2. Actitud de los adultos en relación a los menores

Hay dos actitudes dominantes de los adultos con respecto a los menores, que se convierten en dos maneras diferentes de estar en el mundo con ellos:

a) El menor como sujeto

El menor es suficientemente apto desde el nacimiento, para dar un sentido a su vida. El acto de mamar, jugar, dar los primeros pasos, etc., son maneras del niño de afirmarse como sujeto autónomo de deseos, frente a los adultos.

La prueba de esta autonomía está en el hecho de que las palabras y gestos de los padres sólo tienen sentido para el niño cuando son percibidos e interpretados por él, a su manera.

El bebé sólo aprehende lo que puede asumir, personalmente, dándole un significado propio. En la edad escolar, el menor se distancia más de los adultos al adquirir una cierta manera de saber, de sentir y de ver las cosas.

Su filosofía del mundo y de la vida se convierte en “escuela propia” diferente de la de los adultos.

En la adolescencia la autonomía toma mayor dimensión con la capacidad de estar solo, de crear un proyecto de vida y de sentir su propio mundo interior.

El hilo conductor de este proceso interior hacia la autonomía es la sexualidad con la crotización del cuerpo, las nuevas posibilidades de relacionarse, la curiosidad persistente y la fuerza del deseo.

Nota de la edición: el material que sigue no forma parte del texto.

(* ===== verification/Prog.v ===== *)
(** * Programs: a shallow embedding of the C functions

    A C function is a [prog]: it returns, stops the process, makes a call whose answer the
    environment chooses, or iterates a loop body. [eval] is the big-step semantics against an
    environment, [run] its executable version, [total] and [safe] are total and
    partial correctness, each together with an invariant of the history that holds at every
    point of the execution, also of one that never ends. *)

From S2P Require Import Prelude CInt.
From S2P Require Export Os.

(** Undefined behaviour the sources can run into. *)
Inductive ub :=
| OutOfBounds
| DivByZero
| SignedOverflow
| Indeterminate
| ConversionOverflow.

(** Why a process stops before its function returns; [Replaced]: a successful [execv];
    [ThreadExited]: [pthread_exit], which ends one thread; [Uncaught]: a C++ exception that is not caught. *)
Inductive halt :=
| Exited (code : Z)
| AssertFailed
| Replaced
| ThreadExited
| Uncaught (what : string)
| Undefined (u : ub).

Inductive prog (A : Type) : Type :=
| Ret (a : A)
| Stop (x : halt)
| Call (c : call) (k : resp -> prog A)
| Iter (S B : Type) (body : S -> prog (S + B)) (s : S) (k : B -> prog A).
Arguments Ret {A} a.
Arguments Stop {A} x.
Arguments Call {A} c k.
Arguments Iter {A S B} body s k.

Fixpoint bind {A B} (p : prog A) (f : A -> prog B) : prog B :=
  match p with
  | Ret a => f a
  | Stop x => Stop x
  | Call c k => Call c (fun r => bind (k r) f)
  | Iter body s k => Iter body s (fun b => bind (k b) f)
  end.

Declare Scope prog_scope.
Delimit Scope prog_scope with prog.
Notation "x <- p ;; q" := (bind p (fun x => q))
  (at level 20, p at level 99, q at level 200, only parsing) : prog_scope.
Notation "' pat <- p ;; q" := (bind p (fun x => match x with pat => q end))
  (at level 20, pat pattern, p at level 99, q at level 200, only parsing) : prog_scope.
Notation "p ;;; q" := (bind p (fun _ => q))
  (at level 100, q at level 200, right associativity, only parsing) : prog_scope.
Open Scope prog_scope.

(** ** Statements *)

Definition sys (c : call) : prog resp := Call c Ret.

(** A call of which only the returned integer is used. *)
Definition sysret (c : call) : prog Z := Call c (fun r => Ret (ret r)).

(** A call whose result the source ignores. *)
Definition sys_ (c : call) : prog unit := Call c (fun _ => Ret tt).

Definition exit {A} (code : Z) : prog A := Stop (Exited code).

Definition undefined {A} (u : ub) : prog A := Stop (Undefined u).

(** [assert]: the builds do not define [NDEBUG]. *)
Definition assert_ (b : bool) : prog unit := if b then Ret tt else Stop AssertFailed.
Lemma counts_of_sum chunk total c :
  0 < chunk -> 0 <= total -> counts_of chunk total c ->
  n_total c = n_whole c * chunk + n_spare c /\ 0 <= n_spare c < chunk /\ 0 <= n_whole c.
Proof.
  intros Hc Ht ->. cbn. pose proof (Z.div_mod total chunk). pose proof (Z.mod_pos_bound total chunk).
  pose proof (Z.div_pos total chunk). lia.
Qed.

Lemma can_transfer_bounds chunk n total :
  0 < chunk -> 0 <= total < n -> n < 2 ^ 63 ->
  0 < can_transfer chunk n total <= chunk /\ can_transfer chunk n total <= n - total.
Proof.
  intros. unfold can_transfer. rewrite u64_small by (unfold in_u64, u64_mod; lia).
  case_test; lia.
Qed.

Section transfer.
Context (e : env) {K : KernelIO e} (I : hist -> Prop).

(** What holds after [transfer_in]: the bytes are at the front of the buffer. *)
Definition received_total (fd n : Z) (h : hist) (buffer b' : list Z) (total : Z) (h' : hist) : Prop :=
  exists d, received fd h' = received fd h ++ d /\ (forall fd', sent fd' h' = sent fd' h) /\
    zlen d = total /\ total <= n /\ b' = d ++ zdrop total buffer.

Lemma received_total_more fd n h buffer b' total h' :
  received_total fd n h buffer b' total h' -> more_in fd n h h'.
Proof. intros (d & Hr & Hs & Hl & Hn & _). split; [exists d; split; [done|lia] | done]. Qed.

Lemma received_total_store fd n h buffer b total h' d ev :
  received_total fd n h buffer b total h' -> n <= zlen buffer ->
  got fd ev = d -> (forall fd', put fd' ev = []) -> total + zlen d <= n ->
  received_total fd n h buffer (ztake total b ++ d ++ zdrop (total + zlen d) b)
    (total + zlen d) (ev :: h').
Proof.
  intros (d0 & Hr & Hs & Hl & Hn & ->) Hb Hg Hp Ht. exists (d0 ++ d). split_and!.
  - cbn. by rewrite Hr, Hg, app_assoc.
  - intros fd'. cbn. by rewrite Hp, app_nil_r, Hs.
  - zlia.
  - done.
  - rewrite <- Hl at 1. rewrite ztake_app_exact. rewrite <- app_assoc. f_equal. f_equal.
    rewrite <- Hl. rewrite <- (zdrop_zdrop (zlen d) (zlen d0)) by zlia.
    by rewrite zdrop_app_exact, zdrop_zdrop by zlia.
Qed.

Lemma transfer_in_total input fd `{!InputCall input fd} h buffer chunk n :
  0 < chunk -> 0 < n < 2 ^ 63 -> n <= zlen buffer ->
  (forall h', more_in fd n h h' -> I h') ->
  total e I h (transfer_in input buffer chunk n) (returns (fun r h' =>
    received_total fd n h buffer r.1 r.2 h' /\ (r.2 = n \/ last_failed h'))).
Proof.
  intros Hc Hn Hb HI. unfold transfer_in.
  eapply (total_while_break _ _ (fun st => received_total fd n h buffer st.1 st.2) n snd).
  2: { exists []. rewrite app_nil_r. cbn. split_and!; [done|done|done|lia|done]. }
  intros [b tot] h1 HJ. cbn [fst snd] in *.
  pose proof HJ as (d & Hr & Hs & Hl & Ht & Hbuf). pose proof (zlen_nonneg d).
  pose proof (HI _ (received_total_more _ _ _ _ _ _ _ HJ)) as HI1.
  apply total_ret; [done|]. cbn [post]. rewrite u64_small by (unfold in_u64, u64_mod; lia).
  destruct (Z.ltb_spec tot n); cbn; [|split; [done|left; lia]].
  pose proof (can_transfer_bounds chunk n tot Hc ltac:(lia) ltac:(lia)) as [Hq1 Hq2].
  set (c := input (can_transfer chunk n tot)). set (r := e h1 c).
  pose proof (input_contract e K h1 (can_transfer chunk n tot) ltac:(lia)) as [Hin Hlen].
  fold c in Hin, Hlen. fold r in Hin, Hlen.
  assert (received_total fd n h buffer
    (ztake tot b ++ delivered r ++ zdrop (tot + zlen (delivered r)) b) (tot + zlen (delivered r))
    ((c, r) :: h1)) as HJ'.
  { apply received_total_store; [done|done|by apply input_got|intros; apply input_put|lia]. }
  pose proof (HI _ (received_total_more _ _ _ _ _ _ _ HJ')) as HI2.
  apply total_call; [done|]. fold r.
  destruct (Z.leb_spec (ret r) 0).
  - apply total_ret; [done|]. cbn. split; [|by right].
    unfold delivered in HJ'. destruct (Z.ltb_spec 0 (ret r)); [lia|].
    rewrite zlen_nil, Z.add_0_r in HJ'. cbn in HJ'. by rewrite ztake_zdrop in HJ'.
  - unfold delivered in *. destruct (Z.ltb_spec 0 (ret r)); [|lia].
    assert (zlen (data r) = ret r) as Hd by lia.
    assert (zlen b = zlen buffer) as Hlb by (subst b; zlia).
    apply total_bind, total_store; [lia|lia|done|]. cbn [post].
    apply total_bind, total_add_i64; [unfold in_i64; lia|done|]. cbn [post].
    apply total_ret; [done|]. cbn. rewrite Hd in HJ' |- *. split; [done|lia].
Qed.

(** What holds after [transfer_out]: a prefix of the buffer went out. *)
Definition sent_total (fd n : Z) (h : hist) (buffer : list Z) (total : Z) (h' : hist) : Prop :=
  sent fd h' = sent fd h ++ ztake total buffer /\ (forall fd', received fd' h' = received fd' h) /\
  0 <= total <= n.

Lemma sent_total_more fd n h buffer total h' :
  sent_total fd n h buffer total h' -> more_out fd n buffer h h'.
Proof. intros (Hs & Hr & Ht). split; [by exists total | done]. Qed.

Lemma sent_total_send fd n h buffer total h' bytes ev m :
  sent_total fd n h buffer total h' ->
  put fd ev = ztake m bytes -> (forall fd', got fd' ev = []) -> 0 <= m <= zlen bytes ->
  total + zlen bytes <= n -> bytes = zslice total (zlen bytes) buffer ->
  sent_total fd n h buffer (total + m) (ev :: h').
Proof.
  intros (Hs & Hr & Ht) Hp Hg Hm Hn Hb. split_and!.
  - cbn. rewrite Hs, Hp, <- app_assoc. f_equal. rewrite ztake_add by lia. f_equal.
    rewrite Hb. unfold zslice. rewrite ztake_ztake by lia. done.
  - intros. cbn. by rewrite Hg, app_nil_r, Hr.
  - lia.
  - lia.
Qed.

Cuando la sexualidad se altera, es toda la personalidad la que entra en crisis, con pérdida del gusto por vivir. Por eso, cualquier interferencia sexual por parte de los adultos, a nivel del cuerpo o de los deseos del menor, como acontece en la pedofilia, compromete gravemente su felicidad.

El adulto que respeta la dinámica propia de la autonomía infantil está atento a sus manifestaciones sexuales y, lejos de interferir, procura vivir con el menor, aprendiendo con él.

b) El menor como objeto

El menor es un objeto para el adulto, cuando éste, incapaz de contener sus impulsos, los proyecta inconscientemente en la persona del menor, volviéndose ésta una ocasión de placer, una compensación afectiva, una oportunidad para tenderse a sí mismo en el futuro un subterfugio ante el miedo a la muerte. Esta actitud perversa del adulto puede comprometer seriamente la relación del menor consigo mismo, con el mundo y con los demás.

El hecho de que el menor no se mueva no significa que no tenga un espacio propio de proporciones ilimitadas. El hecho de no hablar no significa que no tenga deseos de comunicarse. El hecho de ser biológicamente inmaduro no significa que no tenga una vida sexual propia que respetar.

III. Consejos para Niños que navegan por Internet

Evita concertar citas a través de Internet con personas a las que no conoces.No facilites tu dirección, ni tu número de teléfono, ni el nombre de tu colegio, ni tampoco tu foto.

Desconfía incluso de tus “ciber-amigos”, recuerda que las personas con las que estableces contacto a través de la red, no siempre son lo que parecen e incluso puede que no digan la verdad. No olvides que nadie puede verlos.

No todos los lugares de “chat” (charla) a través de la red son apropiados para niños o adolescentes, aún cuando ellos se anuncien como “especiales para niños y adolescentes”. Si alguien escribe algo que te resulte vergonzoso, incomodo o que te cause preocupación, informa sobre ello inmediatamente.

No respondas nunca a mensajes obscenos, con fotos indecentes o con contenidos insinuantes. Informa de ellos a tus padres y saca una copia de los mensajes. Podrían ser delictivos.

Te aconsejamos no enviar datos de tu tarjeta de crédito o detalles de tu banco a personas desconocidas, o de las que no has comprobado previamente su identidad. Alguien podría utilizar los datos para robarte.

No facilites tu contraseña a nadie, podrían hacerse pasar por ti.

Desconfía de las ofertas que parecen muy atractivas a primera vista. Lo más probable es que se trate de un engaño.

Permanece alejado de las páginas destinadas a los “mayores de 18 años”, esas advertencias están allí para protegerte. Algunas páginas para adultos pueden acarrear costos en tu factura telefónica y descargar la información puede dañar los archivos de su ordenador.